Splendide désemparé que ce poète belfortain venu au monde en 1879 et qui, après avoir côtoyé dix métiers et cent misères, décida de le fuir à trente-quatre ans en plongeant dans la Marne, à Maisons-Alfort, après avoir avec méthode détruit ses manuscrits et sa correspondance. C’était un jour de juin 1913 mais on ignore lequel, peut-être dès le 4, ou encore le 6, voire le 10 ou même le 12. Les nécrologues pointilleux doivent composer avec ce mystère : lorsque le corps du malheureux fut repêché par des mariniers, il était impossible de savoir combien de temps il avait séjourné dans l’eau et l’acte de décès mentionna avec prudence comme date du geste fatal vers le 6 juin.
C’est sur intervention d’un autre écrivain, comme lui franc-comtois, Louis Pergaud que Deubel échappa à la fosse commune et bénéficia d’un lopin au cimetière parisien de Bagneux. Sort cruel : deux ans plus tard, le destin de Pergaud fut de disparaître, mort pour la France du côté de la Woëvre, et d’être sans doute pour jamais un défunt sans sépulture.
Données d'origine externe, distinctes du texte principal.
Lemma find_skip_index_some (middle : list pystr) (i : Z) (sk : option Z)
    (k : Z) :
  ipaddress.find_skip_index middle i sk = Ok (Some k) ->
  sk = Some k \/
  (i <= k < i + Z.of_nat (length middle) /\
   nth_error middle (Z.to_nat (k - i)) = Some []).
Proof.
  revert i sk. induction middle as [|p rest IH]; intros i sk H; simpl in H.
  - left. congruence.
  - destruct p as [|c p].
    + destruct sk as [j|]; [discriminate|].
      destruct (IH _ _ H) as [Hk|(Hk & Hn)].
      * injection Hk as <-. right. split; [simpl length; lia|].
        now rewrite Z.sub_diag.
      * right. split; [simpl length; lia|].
        replace (Z.to_nat (k - i)) with (S (Z.to_nat (k - (i + 1)))) by lia.
        exact Hn.
    + destruct (IH _ _ H) as [Hk|(Hk & Hn)]; [now left|].
      right. split; [simpl length; lia|].
      replace (Z.to_nat (k - i)) with (S (Z.to_nat (k - (i + 1)))) by lia.
      exact Hn.
Qed.

Lemma nth_error_hd_empty (parts : list pystr) (p : pystr) :
  ipaddress.is_empty (List.hd [] parts) = true ->
  nth_error parts 0 = Some p -> p = [].
Proof.
  destruct parts as [|q parts]; [discriminate|]. simpl.
  intros H [= <-]. now destruct q.
Qed.

Lemma nth_error_last (parts : list pystr) (p : pystr) :
  nth_error parts (length parts - 1) = Some p -> List.last parts [] = p.
Proof.
  induction parts as [|q parts IH]; [discriminate|].
  destruct parts as [|q' parts].
  - simpl. congruence.
  - intros H. change (List.last (q :: q' :: parts) []) with (List.last (q' :: parts) []).
    apply IH. simpl in H. simpl. now rewrite Nat.sub_0_r.
Qed.

Lemma nth_error_last_empty (parts : list pystr) (p : pystr) :
  ipaddress.is_empty (List.last parts []) = true ->
  nth_error parts (length parts - 1) = Some p -> p = [].
Proof.
  intros H Hn. apply nth_error_last in Hn. rewrite Hn in H. now destruct p.
Qed.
Pierre tombale de Léon Deubel

Pierre tombale de Léon Deubel

Aujourd’hui, 12 juin 2013, il n’y avait pas foule pour célébrer celui que les anthologies qui le mentionnent encore expédient comme le dernier des poètes maudits et c’est dans une solitude hélas attendue que je me suis rendu devant sa pierre tombale, porteuse de l’inscription Le poète Léon Deubel. Il me plaît de penser que ce sont de vigilants pergaldiens qui l’ont nettoyée il y a peu (elle n’avait guère cet aspect auparavant).

Ses dernières lignes

Pourtant, à l’occasion du centenaire de sa mort, lui dont certains textes avaient été mis en musique par son ami Edgar Varèse se retrouve l’inspirateur d’un opéra-rock bientôt créé en Franche-Comté ! Ainsi l’auteur du Chant des routes et des déroutes n’a pas sombré dans un total oubli. Sa voix plaintive s’entend encore décrivant le fil de ses jours comme une tranche de vie saignante à point et ce n’est pas une mauvaise nouvelle.

Pour en savoir plus :
http://www.estrepublicain.fr/actualite/2013/06/10/le-poete-maudit-et-le-rocker

Sépulture au cimetière parisien de Bagneux, 11è division, 18è ligne, 2è tombe (près du carrefour des divisions 10, 11, 17 et 18).